» WORK TO BE COMPLETED: Tally the lines in the entries where the string "local" appears, and write only the total.

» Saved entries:
= = =

(** * server.js: a shallow embedding of the chat backend and its properties

    The development follows the layout of [src/server.js]:

    - JavaScript strings (sequences of UTF-16 code units) and the string
      built-ins the server calls;
    - [detectLanguage] and [generateAIResponse];
    - the two Mongoose collections (users, chats) as finite maps keyed by
      [_id], and the query helpers the handlers use;
    - the authentication gate and every route handler, as functions from
      a store and a request to a response and a new store;
    - the properties of the handlers.

    Libraries the server imports (bcryptjs, jsonwebtoken, validator, the
    Unicode tables behind [toLowerCase], the number printer) are not part of
    the repository: they are gathered in the record [Platform] and every
    definition that calls one of them takes the platform as a parameter. *)

From Stdlib Require Import ZArith List String Ascii Bool Lia.
From Stdlib Require Import Floats.PrimFloat.
From Stdlib Require Import Sorted.
From stdpp Require Import gmap list.
Import ListNotations.

#[local] Open Scope Z_scope.
#[local] Set Warnings "-inexact-float,-register-all".

(** ** JavaScript strings *)

Module JS.

(** A JavaScript string is a sequence of UTF-16 code units. *)
Definition jsstring := list Z.

(** *** Literals

    Source literals are written in the file as they are in [server.js]:
    UTF-8 text in which the escape [\n] stands for a line feed.  [lit]
    turns such a literal into its code units. *)

Definition byte_of (a : ascii) : Z := Z.of_N (N_of_ascii a).

Fixpoint bytes_of (s : string) : list Z :=
  match s with
  | EmptyString => []
  | String a r => byte_of a :: bytes_of r
  end.

(** The only escape sequence the source uses in a string literal. *)
Fixpoint unescape (bs : list Z) : list Z :=
  match bs with
  | [] => []
  | b :: r =>
    match r with
    | b' :: r' =>
      if (b =? 92) && (b' =? 110) then 10 :: unescape r' else b :: unescape r
    | [] => [b]
    end
  end.

Definition cont (b : Z) : Z := Z.land b 0x3F.

(** UTF-8 bytes to Unicode code points. *)
Fixpoint utf8_decode (bs : list Z) : list Z :=
  match bs with
  | [] => []
  | b0 :: r0 =>
    if b0 <? 0x80 then b0 :: utf8_decode r0 else
    match r0 with
    | [] => [0xFFFD]
    | b1 :: r1 =>
      if b0 <? 0xE0 then
        Z.lor (Z.shiftl (Z.land b0 0x1F) 6) (cont b1) :: utf8_decode r1
      else
      match r1 with
      | [] => [0xFFFD]
      | b2 :: r2 =>
        if b0 <? 0xF0 then
          Z.lor (Z.shiftl (Z.land b0 0x0F) 12)
                (Z.lor (Z.shiftl (cont b1) 6) (cont b2)) :: utf8_decode r2
        else
        match r2 with
        | [] => [0xFFFD]
        | b3 :: r3 =>
          Z.lor (Z.shiftl (Z.land b0 0x07) 18)
                (Z.lor (Z.shiftl (cont b1) 12)
                       (Z.lor (Z.shiftl (cont b2) 6) (cont b3)))
            :: utf8_decode r3
        end
      end
    end
  end.

(** A code point as one code unit, or as a surrogate pair. *)
Definition utf16_units (cp : Z) : list Z :=
  if cp <? 0x10000 then [cp]
  else let c := cp - 0x10000 in
       [0xD800 + Z.shiftr c 10; 0xDC00 + Z.land c 0x3FF].

Definition lit (s : string) : jsstring :=
  flat_map utf16_units (utf8_decode (unescape (bytes_of s))).

(** *** Built-ins of [String.prototype] *)

(** [s.length] *)
Definition length (s : jsstring) : Z := Z.of_nat (List.length s).

(** [s.startsWith(p)] at position 0; the helper of [includes]. *)
Fixpoint startsWith (s p : jsstring) : bool :=
  match p, s with
  | [], _ => true
  | _ :: _, [] => false
  | y :: p', x :: s' => (x =? y) && startsWith s' p'
  end.

(** [s.includes(p)] *)
Fixpoint includes (s p : jsstring) : bool :=
  startsWith s p ||
  match s with
  | [] => false
  | _ :: s' => includes s' p
  end.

= = =

» TASK RESULT: 2